Input for this task Block Start

(* ===== verification/KctlTool.v ===== *)
(** The command line tool of the library: [src/toolbox/kctl].

    As in [BkvTool], a command takes its words, parses its options and works on
    the drive; what is printed on the standard output is kept in the order of the
    calls, the standard error is left out, and so are the times [-S] prints.  The
    calls of the library are the operations of the classes [KvService],
    [KctlService] and [GetRange].  The commands ping, info, stats and exec are a
    parameter of the table. *)

From stdpp Require Import strings pretty.
From S2P Require Import Prelude Types Keys Ktb Validate Errors Labels Iter BasicKv Toolbox BkvTool.

(** ** The library the tool calls, beside [KvService]

    [kc_forget b]: the two fields of the response that a call has left on a
    [kv_t] are cleared, after the function one of them names has been called when
    [b] is true. *)
Class KctlService {SZ : Sizes} (R : Type) := {
  kc_put : Z -> option ptr -> kv -> ST (mem * R) (Z * kv);
  kc_cas : Z -> option ptr -> kv -> ST (mem * R) (Z * kv);
  kc_del : Z -> option ptr -> kv -> ST (mem * R) (Z * kv);
  kc_cad : Z -> option ptr -> kv -> ST (mem * R) (Z * kv);
  kc_getnext : Z -> kv -> kv -> ST (mem * R) (Z * kv);
  kc_getprev : Z -> kv -> kv -> ST (mem * R) (Z * kv);
  kc_forget : bool -> kv -> ST (mem * R) unit;
  kc_flush : Z -> ST (mem * R) Z;
  kc_submitbatch : Z -> ptr -> ST (heap * R) Z;
  kc_abortbatch : Z -> ptr -> ST (heap * R) Z }.
(** * Verification of the pono model-checking engines

    A shallow embedding of three engines of the pono model checker:
    the k-induction prover ([kinduction.cpp]), the value-abstraction CEGAR
    driver ([cegar_values.cpp]) and the syntax-guided IC3 engine
    ([ic3sa.cpp]).  Stateful C++ objects become records threaded through
    the functions; exceptions and failed assertions become an outcome type;
    the SMT back-end and the inner prover are oracles taken as section
    variables. *)

From Stdlib Require Import ZArith List String Bool Lia.
From Stdlib Require Import DecimalString DecimalZ DecimalPos.
Import ListNotations.
Set Warnings "-register-all".
Local Open Scope string_scope.
Local Open Scope list_scope.
Local Open Scope Z_scope.

(** * Part I: the model *)

(** ** The logical kernel: sorts, operators, terms, solver *)

Module Smt.

(** The kinds of sort of the back-end. *)
Inductive SortKind : Type :=
| ARRAY | BOOL | BV | INT | FUNCTION.

(** A sort is a tag identifying a value space; equality is structural. *)
Inductive Sort : Type :=
| SBool
| SBV (width : N)
| SInt
| SArray (index elem : Sort)
| SFunction (args : list Sort) (res : Sort).

Definition get_sort_kind (s : Sort) : SortKind :=
  match s with
  | SBool => BOOL
  | SBV _ => BV
  | SInt => INT
  | SArray _ _ => ARRAY
  | SFunction _ _ => FUNCTION
  end.

(** The primitive operators: the ones the engines name, and the usual
    boolean, arithmetic and bit-vector operators besides. *)
Inductive PrimOp : Type :=
| And | Or | Xor | Not | Implies | Ite | Equal | Distinct
| Plus | Minus | Negate | Mult | Div | IntDiv | Mod | Abs | Pow
| Lt | Le | Gt | Ge
| BVComp | BVNot | BVNeg | BVAnd | BVOr | BVXor | BVAdd | BVSub
| BVMul | BVUdiv | BVSdiv | BVUrem | BVSrem | BVSmod
| BVUlt | BVUle | BVSlt | BVSle
| Select | Store.

(** The literal carried by a value term. *)
Inductive Lit : Type :=
| LBool (b : bool)
| LNum (z : Z).

(** A term is a symbolic constant, a value literal or an operator
    application with ordered children. *)
Inductive Term : Type :=
| Sym (name : string) (sort : Sort)
| Val (lit : Lit) (sort : Sort)
| App (op : PrimOp) (children : list Term).

Definition TermVec := list Term.

Definition SortKind_eq_dec : forall a b : SortKind, {a = b} + {a <> b}.
Proof. decide equality. Defined.

Definition Sort_eq_dec : forall a b : Sort, {a = b} + {a <> b}.
Proof.
  fix IH 1.
  decide equality.
  - apply N.eq_dec.
  - apply (list_eq_dec IH).
Defined.

Definition PrimOp_eq_dec : forall a b : PrimOp, {a = b} + {a <> b}.
Proof. decide equality. Defined.

Definition Lit_eq_dec : forall a b : Lit, {a = b} + {a <> b}.
Proof.
  decide equality.
  - apply Bool.bool_dec.
  - apply Z.eq_dec.
Defined.

(** Terms are hash-consed: identity of terms is structural equality. *)
Definition Term_eq_dec : forall a b : Term, {a = b} + {a <> b}.
Proof.
  fix IH 1.
  decide equality.
  - apply Sort_eq_dec.
  - apply string_dec.
  - apply Sort_eq_dec.
  - apply Lit_eq_dec.
  - apply (list_eq_dec IH).
  - apply PrimOp_eq_dec.
Defined.

Definition Term_eqb (a b : Term) : bool :=
  if Term_eq_dec a b then true else false.

Definition is_symbolic_const (t : Term) : bool :=
  match t with Sym _ _ => true | _ => false end.

Definition is_value (t : Term) : bool :=
  match t with Val _ _ => true | _ => false end.

(** [get_op]: the operator of an application, null for a leaf. *)
Definition get_op (t : Term) : option PrimOp :=
  match t with App op _ => Some op | _ => None end.

Definition children (t : Term) : list Term :=
  match t with App _ cs => cs | _ => [] end.

Definition elem_sort (s : Sort) : Sort :=
  match s with SArray _ e => e | _ => s end.

(** The sort of a term: stored in a leaf, computed from the operator and
    the children in an application. *)
Fixpoint get_sort (t : Term) : Sort :=
  match t with
  | Sym _ s => s
  | Val _ s => s
  | App op cs =>
      match op with
      | And | Or | Xor | Not | Implies | Equal | Distinct
      | Lt | Le | Gt | Ge | BVUlt | BVUle | BVSlt | BVSle => SBool
      | BVComp => SBV 1
      | Ite => match cs with
               | _ :: a :: _ => get_sort a
               | _ => SBool
               end
      | Select => match cs with
                  | a :: _ => elem_sort (get_sort a)
                  | [] => SBool
                  end
      | _ => match cs with
             | a :: _ => get_sort a
             | [] => SBool
             end
      end
  end.

Definition string_of_Z (z : Z) : string :=
  NilZero.string_of_int (Z.to_int z).
(** A class of code units that holds the punctuation of the text holds
    the text. *)
Lemma fields_text_units (p : code_unit -> bool) (open : code_unit)
      (fields : list (jsstring * jsstring)) :
  (forall c, plain_unit c = true -> p c = true) ->
  p open = true -> p 44%N = true -> p DQUOTE = true -> p COLON = true ->
  forallb plain_field fields = true ->
  forallb p (fields_text DQUOTE true open fields) = true.
Proof.
  intros Hp Ho Hc Hd Hn. revert open Ho.
  induction fields as [|[k v] rest IH]; intros open Ho F; [reflexivity|].
  destruct (plain_field_cons k v rest F) as (K & V & R).
  rewrite fields_text_quoted.
  assert (Pk : forallb p k = true)
    by exact (forallb_impl _ _ _ Hp (identifier_plain k K)).
  assert (Pv : forallb p v = true) by exact (forallb_impl _ _ _ Hp V).
  simpl forallb. rewrite Ho, Hd. simpl andb.
  rewrite forallb_app, Pk. simpl. rewrite Hd, Hn. simpl.
  rewrite forallb_app, Pv. simpl. rewrite Hd. simpl. apply (IH 44%N Hc R).
Qed.

Lemma step3_fields (fields : list (jsstring * jsstring)) :
  forallb plain_field fields = true ->
  quoteKeysAtLineStart 0 true (fields_text DQUOTE true 123%N fields ++ [125%N])
  = fields_text DQUOTE true 123%N fields ++ [125%N].
Proof.
  intros F. destruct fields as [|[k v] rest]; [reflexivity|].
  assert (L : forallb (fun c => negb (isLineTerminator c))
                      (fields_text DQUOTE true 123%N ((k, v) :: rest) ++ [125%N])
              = true).
  { rewrite forallb_app. rewrite fields_text_units; try reflexivity; [|exact F].
    intros c P. destruct (plain_unit_facts c P) as (_ & _ & _ & _ & T & _).
    rewrite T. reflexivity. }
  rewrite fields_text_quoted in *. rewrite <- app_comm_cons in *.
  change (quoteKeysAtLineStart 0 true (123%N :: ?x))
    with (match matchKey (123%N :: x) with
          | Some (id, n) =>
              DQUOTE :: id ++ DQUOTE :: COLON :: quoteKeysAtLineStart (n - 1) false x
          | None => 123%N :: quoteKeysAtLineStart 0 (isLineTerminator 123%N) x
          end).
  change (matchKey (123%N :: ?x)) with (@None (jsstring * nat)).
  change (isLineTerminator 123%N) with false. cbv iota. f_equal.
  apply quoteKeysAtLineStart_pass. simpl in L. exact L.
Qed.

(** ** Step 4 *)

Lemma collapse_other (c : code_unit) (s : jsstring) :
  N.eqb c DQUOTE = false ->
  collapseDoubledQuotes (c :: s) = c :: collapseDoubledQuotes s.
Proof. intros C. destruct s as [|d s]; simpl; rewrite ?C; reflexivity. Qed.

Lemma collapse_quote_other (c : code_unit) (s : jsstring) :
  N.eqb c DQUOTE = false ->
  collapseDoubledQuotes (DQUOTE :: c :: s)
  = DQUOTE :: collapseDoubledQuotes (c :: s).
Proof.
  intros C. change (collapseDoubledQuotes (DQUOTE :: c :: s))
    with (if N.eqb DQUOTE DQUOTE && N.eqb c DQUOTE
          then DQUOTE :: collapseDoubledQuotes s
          else DQUOTE :: collapseDoubledQuotes (c :: s)).
  rewrite C, andb_false_r. reflexivity.
Qed.
(** C8, as the code has it: the table [items] declares no constraint and
    [push] inserts its record whatever the table holds.  On a table with
    unique uuids and a storage whose calls succeed, [push] of an item whose
    flags fit 64 bits leaves the uuids unique exactly when the uuid of the
    pushed item is not yet stored; [delete_items] and [update_items_ttl], on
    lists of item objects, always leave them unique. *)
Theorem push_keeps_uuid_unique_iff_fresh w s rows n a it :
  sound s rows w ->
  items w !! a = Some it ->
  fits_64_bits (flags it) ->
  uuid_unique rows ->
  (exists w',
     SqliteQueuesStorage_push s n a w = (Ret tt, w') /\
     database w' =
       Some (rows ++ [Build_Row n (uuid it) (data it) (as_stored (ttl it))
                        (flags it)]) /\
     (uuid_unique (rows ++ [Build_Row n (uuid it) (data it) (as_stored (ttl it))
                              (flags it)])
      <-> uuid it ∉ r_uuid <$> rows)) /\
  (forall l, (forall b, b ∈ l -> is_Some (items w !! b)) ->
     exists w' rows',
       SqliteQueuesStorage_delete_items s (PyItem <$> l) w = (Ret tt, w') /\
       database w' = Some rows' /\ uuid_unique rows') /\
  (forall l, (forall b, b ∈ l -> is_Some (items w !! b)) ->
     exists w' rows',
       SqliteQueuesStorage_update_items_ttl s l w = (Ret tt, w') /\
       database w' = Some rows' /\ uuid_unique rows').
Proof.
  intros Hs Hit Hfl Hu. apply int64_fits in Hfl. split; [|split].
  - eexists. split; [exact (SqliteQueuesStorage_push_ok _ _ _ _ _ _ Hs Hit Hfl)|].
    split; [reflexivity|].
    unfold uuid_unique. rewrite fmap_app. cbn [fmap list_fmap r_uuid].
    rewrite NoDup_app. split.
    + intros (_ & Hdis & _) Hin. apply (Hdis _ Hin). now left.
    + intros Hfresh. split; [exact Hu|]. split.
      * intros x Hx Hx'. apply list_elem_of_singleton in Hx'. now subst.
      * apply NoDup_singleton.
  - intros l Hl. eexists _, _.
    split; [exact (SqliteQueuesStorage_delete_items_ok _ _ _ _ _ Hs
                     (objects_at_deref _ _ Hl))|].
    split; [reflexivity|]. now apply run_deletes_unique.
  - intros l Hl. eexists _, _.
    split; [exact (SqliteQueuesStorage_update_items_ttl_ok _ _ _ _ _ Hs
                     (objects_at_deref _ _ Hl))|].
    split; [reflexivity|]. unfold uuid_unique. now rewrite run_updates_uuids.
Qed.

Lemma push_keeps_uuid_unique_iff_fresh_witness :
  (exists w',
     SqliteQueuesStorage_push (mkStorage false) "jobs" 1%nat one_persistent_and_b
       = (Ret tt, w') /\
     database w' =
       Some [mkRow "jobs" "a" "x" 5%float FLAG_PERSISTENT;
             mkRow "jobs" "b" "y" 3%float FLAG_PERSISTENT] /\
     (uuid_unique [mkRow "jobs" "a" "x" 5%float FLAG_PERSISTENT;
                   mkRow "jobs" "b" "y" 3%float FLAG_PERSISTENT]
      <-> "b" ∉ r_uuid <$> [mkRow "jobs" "a" "x" 5%float FLAG_PERSISTENT])) /\
  (forall l, (forall b, b ∈ l -> is_Some (items one_persistent_and_b !! b)) ->
     exists w' rows',
       SqliteQueuesStorage_delete_items (mkStorage false) (PyItem <$> l)
         one_persistent_and_b = (Ret tt, w') /\
       database w' = Some rows' /\ uuid_unique rows') /\
  (forall l, (forall b, b ∈ l -> is_Some (items one_persistent_and_b !! b)) ->
     exists w' rows',
       SqliteQueuesStorage_update_items_ttl (mkStorage false) l
         one_persistent_and_b = (Ret tt, w') /\
       database w' = Some rows' /\ uuid_unique rows').
Proof.
  apply (push_keeps_uuid_unique_iff_fresh one_persistent_and_b
           (mkStorage false)
           [mkRow "jobs" "a" "x" 5%float FLAG_PERSISTENT]
           "jobs" 1%nat (mkItem "b" "y" 3%float FLAG_PERSISTENT)).
  - now repeat split.
  - reflexivity.
  - cbv. split; intros H; discriminate H.
  - apply NoDup_singleton.
Defined.

(** C8 as stated fails: from the empty table, the same item pushed onto two
    queues leaves two records with the uuid a. *)
Lemma push_twice_duplicates_uuid :
  exists w',
    (start_manager ;;
     jobs ← QueuesManager_get_queue "jobs";
     mail ← QueuesManager_get_queue "mail";
     a ← new_item (mkItem "a" "x" 5%float FLAG_PERSISTENT);
     Queue_push jobs a ;;
     Queue_push mail a) (boot None [] 0%float) = (Ret tt, w') /\
    database w' =
      Some [mkRow "jobs" "a" "x" 5%float FLAG_PERSISTENT;
            mkRow "mail" "a" "x" 5%float FLAG_PERSISTENT] /\
    ~ uuid_unique [mkRow "jobs" "a" "x" 5%float FLAG_PERSISTENT;
                   mkRow "mail" "a" "x" 5%float FLAG_PERSISTENT].
Proof.
  eexists. split; [vm_compute; reflexivity|]. split; [reflexivity|].
  unfold uuid_unique. cbn [fmap list_fmap r_uuid]. intros Hnd.
  apply NoDup_cons in Hnd as [Hnotin _]. apply Hnotin. now left.
Qed.

(** ** What a reader sees *)

Lemma Queue_push_ok w self q s rows a it :
  queue_objs w !! self = Some q ->
  storage (manager w) = Some s ->
  sound s rows w ->
  items w !! a = Some it ->
  int64 (flags it) = true ->
  Queue_push self a w =
  (Ret tt,
   (if persistent it
    then set_database (Some (rows ++ [row_of_item (name q) it]))
    else fun w => w)
     (set_queue_objs (alter (set_queue (queue q ++ [a])) self) w)).
Proof.
  intros Hq Hst Hs Hit Hfl. unfold Queue_push.
  rewrite (bind_ret _ _ _ _ _ (get_queue_obj_ok _ _ _ Hq)).
  erewrite bind_ret by reflexivity.
  erewrite bind_ret by (apply get_item_ok; exact Hit).
  destruct (persistent it); [|reflexivity].
  erewrite bind_ret by (apply manager_storage_ok; exact Hst).
  eapply SqliteQueuesStorage_push_ok; [|exact Hit|exact Hfl].
  apply sound_set_queue_objs, Hs.
Qed.

(** [push] of a persistent item whose flags do not fit 64 bits: the item is
    in the sequence, [storage.push] raises and no record is written. *)
Lemma Queue_push_overflow w self q s rows a it :
  queue_objs w !! self = Some q ->
  storage (manager w) = Some s ->
  conn_closed s = false ->
  database w = Some rows ->
  items w !! a = Some it ->
  persistent it = true ->
  int64 (flags it) = false ->
  Queue_push self a w =
  (Raise OverflowError,
   set_queue_objs (alter (set_queue (queue q ++ [a])) self) w).
Proof.
  intros Hq Hst Hc Hd Hit Hp Hfl. unfold Queue_push.
  rewrite (bind_ret _ _ _ _ _ (get_queue_obj_ok _ _ _ Hq)).
  erewrite bind_ret by reflexivity.
  erewrite bind_ret by (apply get_item_ok; exact Hit).
  rewrite Hp.
  erewrite bind_ret by (apply manager_storage_ok; exact Hst).
  eapply SqliteQueuesStorage_push_overflow;
    [exact Hc | exact Hd | exact Hit | exact Hfl].
Qed.

(** The record that [push] leaves in the table, if any. *)
Lemma Queue_push_sound w self q s rows a it :
  queue_objs w !! self = Some q ->
  storage (manager w) = Some s ->
  sound s rows w ->
  items w !! a = Some it ->
  exists o,
    Queue_push self a w =
    (o,
     set_database
       (Some (if persistent it && int64 (flags it)
              then rows ++ [row_of_item (name q) it] else rows))
       (set_queue_objs (alter (set_queue (queue q ++ [a])) self) w)).
Proof.
  intros Hq Hst Hs Hit.
  destruct (int64 (flags it)) eqn:Hfl.
  - exists (Ret tt). rewrite (Queue_push_ok _ _ _ _ _ _ _ Hq Hst Hs Hit Hfl).
    destruct (persistent it); cbn [andb]; [reflexivity|].
    rewrite set_database_same; [reflexivity | apply Hs].
  - destruct (persistent it) eqn:Hp; cbn [andb].
    + exists (Raise OverflowError).
      rewrite (Queue_push_overflow _ _ _ _ _ _ _ Hq Hst (proj1 Hs)
                 (proj1 (proj2 Hs)) Hit Hp Hfl).
      rewrite set_database_same; [reflexivity | apply Hs].
    + exists (Ret tt). unfold Queue_push.
      rewrite (bind_ret _ _ _ _ _ (get_queue_obj_ok _ _ _ Hq)).
      erewrite bind_ret by reflexivity.
      erewrite bind_ret by (apply get_item_ok; exact Hit).
      rewrite Hp. rewrite set_database_same; [reflexivity | apply Hs].
Qed.

Lemma NoDup_List_filter {A : Type} (p : A -> bool) (l : list A) :
  NoDup l -> NoDup (List.filter p l).
Proof.
  induction l as [|x l IH]; intros Hnd; [exact Hnd|].
  apply NoDup_cons in Hnd as [Hx Hnd]. cbn [List.filter].
  destruct (p x); [|now apply IH].
  apply NoDup_cons. split; [|now apply IH].
  intros Hin. apply Hx.
  apply list_elem_of_In. apply list_elem_of_In, filter_In in Hin. tauto.
Qed.

Lemma sound_connected s rows diff self q w :
  sound s rows w ->
  exists rows', sound s rows' (connected diff self q rows w).
Proof. intros (Hc & Hd & Hf). eexists. now repeat split. Qed.

Lemma aged_float_ttl diff it : float_ttl it -> float_ttl (aged diff it).
Proof. intros [t Ht]. unfold aged, float_ttl. rewrite Ht. now eexists. Qed.

Lemma age_float_ttl diff a : forall l h,
  (exists it, h !! a = Some it /\ float_ttl it) ->
  exists it, age diff l h !! a = Some it /\ float_ttl it.
Proof.
  induction l as [|b l IH]; intros h Ha; [exact Ha|].
  cbn [age]. apply IH. destruct Ha as (it & Hit & Hf).
  destruct (decide (b = a)) as [->|Hne].
  - exists (aged diff it). rewrite list_lookup_alter_eq, Hit.
    split; [reflexivity | now apply aged_float_ttl].
  - exists it. now rewrite list_lookup_alter_ne.
Qed.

Input for this task Block End

→ Task to carry out
For each line of the material that includes the word "jobs", make a copy.

→ Answer to the problem
     SqliteQueuesStorage_push (mkStorage false) "jobs" 1%nat one_persistent_and_b
       Some [mkRow "jobs" "a" "x" 5%float FLAG_PERSISTENT;
             mkRow "jobs" "b" "y" 3%float FLAG_PERSISTENT] /\
     (uuid_unique [mkRow "jobs" "a" "x" 5%float FLAG_PERSISTENT;
                   mkRow "jobs" "b" "y" 3%float FLAG_PERSISTENT]
      <-> "b" ∉ r_uuid <$> [mkRow "jobs" "a" "x" 5%float FLAG_PERSISTENT])) /\
           [mkRow "jobs" "a" "x" 5%float FLAG_PERSISTENT]
           "jobs" 1%nat (mkItem "b" "y" 3%float FLAG_PERSISTENT)).
     jobs ← QueuesManager_get_queue "jobs";
     Queue_push jobs a ;;
      Some [mkRow "jobs" "a" "x" 5%float FLAG_PERSISTENT;
    ~ uuid_unique [mkRow "jobs" "a" "x" 5%float FLAG_PERSISTENT;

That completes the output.